Vertical Coordinate

Initialization

The default VertCoord instance is created by the init method, which assumes that Decomp has already been initialized.

Decomp::init();
VertCoord::init();

The default instance can be retrieved by:

auto *DefVertCoord = VertCoord::getDefault();

Additional instances can be created by calling the create method.
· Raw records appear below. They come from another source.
(* ===== verification/CrdtCodec.v ===== *)
(** * The CRDT wire codec: [distsys/replication/codec.py] and [digest.py]

    Conversion of stored entries, digests, mutations, reads and responses to and
    from the messages of [Proto].  [actor_from_proto], [dot_from_proto] and
    [version_from_proto] call the checked constructors, so a malformed message
    raises [ValueError] where the constructor does. *)

From S2P Require Import Prelude Lattice Causal Json Crdt Storage Proto Protocol.

Local Open Scope Z_scope.
Import StoredCrdtEntry (key, crdt_type, state, state_version, causal_context).

(** ** [replication/digest.py] *)
Module CrdtDigestEntry.
Record t := mk {
  key : string;
  crdt_type : CrdtType;
  state_version : VersionVector.t;
  causal_context : VersionVector.t;
}.

#[export] Instance eq_dec : EqDecision t.
Proof. solve_decision. Defined.

Definition from_entry (entry : StoredCrdtEntry.t) : t :=
  mk (StoredCrdtEntry.key entry) (StoredCrdtEntry.crdt_type entry)
     (StoredCrdtEntry.state_version entry) (StoredCrdtEntry.causal_context entry).
End CrdtDigestEntry.
Export (hints) CrdtDigestEntry.

Module DigestRelation.
Inductive t := EQUAL | LOCAL_AHEAD | REMOTE_AHEAD | CONCURRENT | METADATA_ONLY.

#[export] Instance eq_dec : EqDecision t.
Proof. solve_decision. Defined.
End DigestRelation.
Export (hints) DigestRelation.

Definition compare_digest (local remote : CrdtDigestEntry.t) : result DigestRelation.t :=
  if negb (bool_decide (CrdtDigestEntry.key local = CrdtDigestEntry.key remote))
  then raise ValueError "digest keys must match"
  else if negb (bool_decide (CrdtDigestEntry.crdt_type local = CrdtDigestEntry.crdt_type remote))
  then raise ValueError "digest CRDT types must match"
  else
    match VersionVector.compare (CrdtDigestEntry.state_version local)
            (CrdtDigestEntry.state_version remote) with
    | VersionVector.EQUAL =>
        if bool_decide (CrdtDigestEntry.causal_context local = CrdtDigestEntry.causal_context remote)
        then Ok DigestRelation.EQUAL else Ok DigestRelation.METADATA_ONLY
    | VersionVector.AFTER => Ok DigestRelation.LOCAL_AHEAD
    | VersionVector.BEFORE => Ok DigestRelation.REMOTE_AHEAD
    | VersionVector.CONCURRENT => Ok DigestRelation.CONCURRENT
    end.

(** ** [replication/codec.py] *)
Module CrdtCodec.

(** [json.dumps(value, sort_keys=True, ...)]; every [json] value serializes. *)
Definition _json_dump (value : json) : string := dumps value.

Definition _json_load (data : string) : result json :=
  if nonempty data then
    match loads data with
    | Ok v => Ok v
    | Err _ => raise DecodeError "invalid JSON payload"
    end
  else Ok JNull.

Definition actor_to_proto (actor : CausalActor.t) : pb.CausalActor :=
  pb.mkCausalActor (CausalActor.node_id actor) (CausalActor.incarnation actor).

Definition actor_from_proto (proto : pb.CausalActor) : result CausalActor.t :=
  CausalActor.make (pb.ca_node_id proto) (pb.ca_incarnation proto).

Definition dot_to_proto (dot : Dot.t) : pb.Dot :=
  pb.mkDot (actor_to_proto (Dot.actor dot)) (Dot.counter dot).

Definition dot_from_proto (proto : pb.Dot) : result Dot.t :=
  actor ← actor_from_proto (pb.dot_actor proto);
  Dot.make actor (pb.dot_counter proto).

(** One [entries.add()] per component. *)
Definition counters_to_proto (items : list (CausalActor.t * Z)) : list (pb.CausalActor * Z) :=
  (λ item, (actor_to_proto item.1, item.2)) <$> items.

(** [{actor_from_proto(item.actor): item.counter for item in ...}] *)
Definition counters_from_proto (entries : list (pb.CausalActor * Z)) : result (gmap CausalActor.t Z) :=
  items ← mapM_result (λ item : pb.CausalActor * Z, a ← actor_from_proto item.1; Ok (a, item.2)) entries;
  Ok (dict_of items).

Definition version_to_proto (vector : VersionVector.t) : pb.VersionVector :=
  pb.mkVersionVector (counters_to_proto (VersionVector.items vector)).

Definition version_from_proto (proto : pb.VersionVector) : result VersionVector.t :=
  entries ← counters_from_proto (pb.vv_entries proto);
  VersionVector.init entries.

Definition token_to_proto (token : CausalToken.t) : pb.CausalToken :=
  pb.mkCausalToken (version_to_proto (CausalToken.version token)).

Definition token_from_proto (proto : pb.CausalToken) : result CausalToken.t :=
  version ← version_from_proto (pb.token_version proto);
  Ok (CausalToken.mk version).

Definition encode_token `{!Wire pb.CausalToken} (token : CausalToken.t) : result string :=
  serialize (token_to_proto token).

Definition decode_token `{!Wire pb.CausalToken} (data : string) : result CausalToken.t :=
  msg ← parse (T:=pb.CausalToken) "invalid CausalToken protobuf" data;
  token_from_proto msg.

Definition _type_to_proto (crdt_type : CrdtType) : Z :=
  match crdt_type with
  | GCOUNTER => pb.GCOUNTER | PNCOUNTER => pb.PNCOUNTER | ORSET => pb.ORSET | MVREGISTER => pb.MVREGISTER
  end.

Definition _type_from_proto (raw : Z) : result CrdtType :=
  if raw =? pb.GCOUNTER then Ok GCOUNTER
  else if raw =? pb.PNCOUNTER then Ok PNCOUNTER
  else if raw =? pb.ORSET then Ok ORSET
  else if raw =? pb.MVREGISTER then Ok MVREGISTER
  else raise DecodeError "invalid CRDT type".

Definition _gcounter_to_proto (state : GCounter.t) : pb.GCounterState :=
  pb.mkGCounterState (counters_to_proto (GCounter.components state)).

Definition _gcounter_from_proto (msg : pb.GCounterState) : result GCounter.t :=
  components ← counters_from_proto (pb.gc_components msg);
  GCounter.init components.

Definition dots_to_proto (dots : gset Dot.t) : list pb.Dot := dot_to_proto <$> py_sorted dots.

Definition dots_from_proto (dots : list pb.Dot) : result (gset Dot.t) :=
  ds ← mapM_result dot_from_proto dots; Ok (list_to_set ds).

(** The [oneof state] alternative.  The loops over an [ORSet] or an [MVRegister]
    that holds nothing add no item, and reading [msg.orset] or [msg.mvregister]
    alone does not select the alternative. *)
Definition orset_to_proto (s : ORSet.t) : option pb.ORSetState :=
  let adds := (λ ed, (ed.1, dots_to_proto ed.2)) <$> ORSet._adds s in
  let removed := dots_to_proto (ORSet._removed s) in
  match adds, removed with
  | [], [] => None
  | _, _ => Some (pb.mkORSetState adds removed)
  end.

Definition mvregister_to_proto (s : MVRegister.t) : option pb.MVRegisterState :=
  let values := (λ de, (dot_to_proto de.1, de.2)) <$> MVRegister._values s in
  let superseded := dots_to_proto (MVRegister._superseded s) in
  match values, superseded with
  | [], [] => None
  | _, _ => Some (pb.mkMVRegisterState values superseded)
  end.

Definition oneof_to_proto (crdt_type : CrdtType) (state : CrdtState) : result pb.state_oneof :=
  match crdt_type, state with
  | GCOUNTER, SGCounter s => Ok (Some (inl (inl (inl (_gcounter_to_proto s)))))
  | PNCOUNTER, SPNCounter s =>
      Ok (Some (inl (inl (inr (pb.mkPNCounterState (_gcounter_to_proto (PNCounter.positive s))
                                 (_gcounter_to_proto (PNCounter.negative s)))))))
  | ORSET, SORSet s => Ok (inl ∘ inr <$> orset_to_proto s)
  | MVREGISTER, SMVRegister s => Ok (inr <$> mvregister_to_proto s)
  | _, _ => raise AssertionError ""
  end.

Definition state_to_proto (entry : StoredCrdtEntry.t) : result pb.CrdtState :=
  oneof ← oneof_to_proto (crdt_type entry) (state entry);
  Ok (pb.mkCrdtState (key entry) (_type_to_proto (crdt_type entry))
        (version_to_proto (state_version entry)) (version_to_proto (causal_context entry)) oneof).

(** The register loop: the text must decode and parse before its dot is read. *)
Definition register_value_from_proto (item : pb.Dot * string) : result (Dot.t * string) :=
  match loads item.2 with
  | Err _ => raise DecodeError "invalid MVRegister JSON payload"
  | Ok _ => dot ← dot_from_proto item.1; Ok (dot, item.2)
  end.

Definition oneof_from_proto (crdt_type : CrdtType) (which : pb.state_oneof) : result CrdtState :=
  match crdt_type, which with
  | GCOUNTER, Some (inl (inl (inl msg))) => s ← _gcounter_from_proto msg; Ok (SGCounter s)
  | PNCOUNTER, Some (inl (inl (inr msg))) =>
      p ← _gcounter_from_proto (pb.pn_positive msg);
      n ← _gcounter_from_proto (pb.pn_negative msg);
      Ok (SPNCounter (PNCounter.mk p n))
  | ORSET, Some (inl (inr msg)) =>
      adds ← mapM_result (λ item : string * list pb.Dot,
               dots ← dots_from_proto item.2; Ok (item.1, dots)) (pb.or_adds msg);
      removed ← dots_from_proto (pb.or_removed msg);
      Ok (SORSet (ORSet.init (dict_of adds) removed))
  | MVREGISTER, Some (inr msg) =>
      values ← mapM_result register_value_from_proto (pb.mv_values msg);
      superseded ← dots_from_proto (pb.mv_superseded msg);
      Ok (SMVRegister (MVRegister.init (dict_of values) superseded))
  | _, _ => raise DecodeError "CRDT type/state mismatch"
  end.

Definition state_from_proto (msg : pb.CrdtState) : result StoredCrdtEntry.t :=
  if negb (nonempty (pb.cs_key msg)) then raise DecodeError "CRDT state key is required"
  else
    crdt_type ← _type_from_proto (pb.cs_type msg);
    state ← oneof_from_proto crdt_type (pb.cs_state msg);
    state_version ← version_from_proto (pb.cs_state_version msg);
    causal_context ← version_from_proto (pb.cs_causal_context msg);
    StoredCrdtEntry.make (pb.cs_key msg) crdt_type state state_version causal_context.

Definition digest_to_proto (entry : CrdtDigestEntry.t) : pb.CrdtDigestEntry :=
  pb.mkDigestEntry (CrdtDigestEntry.key entry) (_type_to_proto (CrdtDigestEntry.crdt_type entry))
    (version_to_proto (CrdtDigestEntry.state_version entry))
    (version_to_proto (CrdtDigestEntry.causal_context entry)).

Definition digest_from_proto (msg : pb.CrdtDigestEntry) : result CrdtDigestEntry.t :=
  crdt_type ← _type_from_proto (pb.de_type msg);
  state_version ← version_from_proto (pb.de_state_version msg);
  causal_context ← version_from_proto (pb.de_causal_context msg);
  Ok (CrdtDigestEntry.mk (pb.de_key msg) crdt_type state_version causal_context).

Record CrdtMutationData := mkMutationData {
  mut_key : string; mut_type : CrdtType; operation : string; mut_value : json; amount : Z;
  mut_token : CausalToken.t; mut_forwarded : bool; mut_origin : string; mut_remaining_ms : Z }.

Record CrdtReadData := mkReadData {
  read_key : string; read_token : CausalToken.t; read_forwarded : bool; read_origin : string;
  read_remaining_ms : Z }.

Record CrdtResponseData := mkResponseData {
  success : bool; resp_type : option CrdtType; resp_value : json; resp_token : CausalToken.t;
  served_by : string; repair_performed : bool; error_code : Z; error_message : string;
  resp_state : option StoredCrdtEntry.t; peer_frontier : VersionVector.t }.

Section codec.
Context `{!Wire pb.CrdtMutationRequest, !Wire pb.CrdtReadRequest, !Wire pb.CrdtResponse,
          !Wire pb.CrdtReplicate, !Wire pb.CrdtFetch, !Wire pb.CrdtDigest, !Wire pb.CrdtDigestResponse}.

(** The [if req.operation == ...] chain that fills [oneof mutation]. *)
Definition mutation_to_proto (req : CrdtMutationData) : result pb.mutation :=
  if bool_decide (operation req = "increment") then
    if amount req <? 1 then raise DecodeError "increment amount must be >= 1"
    else Ok (pb.increment (amount req))
  else if bool_decide (operation req = "decrement") then
    if amount req <? 1 then raise DecodeError "decrement amount must be >= 1"
    else Ok (pb.decrement (amount req))
  else if bool_decide (operation req = "add") then
    match mut_value req with
    | JStr element => Ok (pb.set_add element)
    | _ => raise DecodeError "ORSet add value must be a string"
    end
  else if bool_decide (operation req = "remove") then
    match mut_value req with
    | JStr element => Ok (pb.set_remove element)
    | _ => raise DecodeError "ORSet remove value must be a string"
    end
  else if bool_decide (operation req = "write") then
    Ok (pb.register_write (_json_dump (mut_value req)))
  else raise DecodeError "unsupported mutation operation".

Definition encode_mutation_request (req : CrdtMutationData) : result string :=
  if negb (nonempty (mut_key req)) then raise DecodeError "CRDT key is required"
  else
    mutation ← mutation_to_proto req;
    serialize (pb.mkMutation (mut_key req) (_type_to_proto (mut_type req)) (token_to_proto (mut_token req))
      (mut_forwarded req) (mut_origin req) (mut_remaining_ms req) (Some mutation)).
VertCoord *VertCoord::create(const std::string &Name,  ///< [in] Name for vertical coordinate
                             const Decomp *MeshDecomp, ///< [in] Decomp for mesh
                             Config *Options)          ///< [in] Confiuration options

This calls the constructor and places the instance in a map that can be used to retrieve the instance by name:

auto *DefVertCoord = VertCoord::get('Name');

The constructor stores some information from Decomp, allocates the primary member variables that are computed by methods of the VertCoord class during a model timestep. Host mirror copies are also created, with variables appended with H. It also reads in some additional mesh information and computes the information describing the min/max location of the active vertical layers. Finally, it registers variables with IOStreams so they can be requested as output.

Variables

A list of member variables along with their types and dimension sizes is below:

Variable Name	Type	Dimensions
PressureInterface	Real	NCellsSize, NVertLevelsP1
PressureMid	Real	NCellsSize, NVertLevels
ZInterface	Real	NCellsSize, NVertLevelsP1
ZMid	Real	NCellsSize, NVertLevels
GeopotentialMid	Real	NCellsSize, NVertLevels
LayerThicknessPStar	Real	NCellsSize, NVertLevels
MinLevelCell	Integer	NCellsSize
MaxLevelCell	Integer	NCellsSize
MinLevelEdgeTop	Integer	NEdgesSize
MaxLevelEdgeTop	Integer	NEdgesSize
MinLevelEdgeBot	Integer	NEdgesSize
MaxLevelEdgeBot	Integer	NEdgesSize
MinLevelVertexTop	Integer	NVerticesSize
MaxLevelVertexTop	Integer	NVerticesSize
MinLevelVertexBot	Integer	NVerticesSize
MaxLevelVertexBot	Integer	NVerticesSize
VertCoordMovementWeights	Real	NCellsSize, NVertLevels
RefLayerThickness	Real	NCellsSize, NVertLevels
BottomDepth	Real	NCellsSize

Removal

VertCoord instances can be removed by name:

VertCoord.erase("Name");

or all instances can be destroyed by calling:

VertCoord.clear();

Use of hierarchical parallelism

The methods computePressure and computeZHeight are similar in that they use hierarchical parallelism to split the work for horizontal cells over teams of threads, with a parallel_for. This is done with a TeamPolicy:

const auto Policy = TeamPolicy(NCellsAll, OMEGA_TEAMSIZE, 1);

The parallel_for is then called with this policy:

Kokkos::parallel_for("loopName", Policy, KOKKOS_LAMBDA(const TeamMember &Member) {
       const I4 ICell = Member.league_rank();
     ...
}

The cumulative sum in the vertical is computed among threads (in parallel) within in the parallel_for using a parallel_scan. The parallel_scan is called inside the parallel_for:

Range = KMax - KMin + 1;
Kokkos::parallel_scan(
    TeamThreadRange(Member, Range),
    [&](int K, Real &Accum, bool IsFinal) {
    ...
}

where KMax and KMin are the maximum and minimum active vertical layer indices. In computeTargetThickness an outer loop divides the horizontal cells over teams of threads as above, however, there is a nested parallel_reduce that computes the column sum of the reference layer thicknesses times the vertical coordinate movement weights among threads in a team:

Real SumWh 0= 0;
Kokkos::parallel_reduce(
    Kokkos::TeamThreadRange(Member, KMin, KMax + 1),
    [=](const int K, Real &LocalWh) {
       LocalWh += VertCoordMovementWeights(ICell, K) *
                  RefLayerThickness(ICell, K);
    },
    SumWh);

also, the vertical computation of the target thicknesses are computed in a nested parallel_for:

Kokkos::parallel_for(
    Kokkos::TeamThreadRange(Member, NChunks), [&](const int KChunk) {
   ...
}

This parallel_for iterates over vertical chunks to facilitate vectorization on CPUs within in inner for loop over the vector length. The vector length on GPUs is set to 1 to maximize parallelism. The computeGeopotential method uses hierarchical parallelism in a very similar way to computeTargetThickness, except that it doesn’t require a column sum. It has an outer parallel_for that splits horizontal cells into teams and an inner parallel_for that does vertical computations in chunks.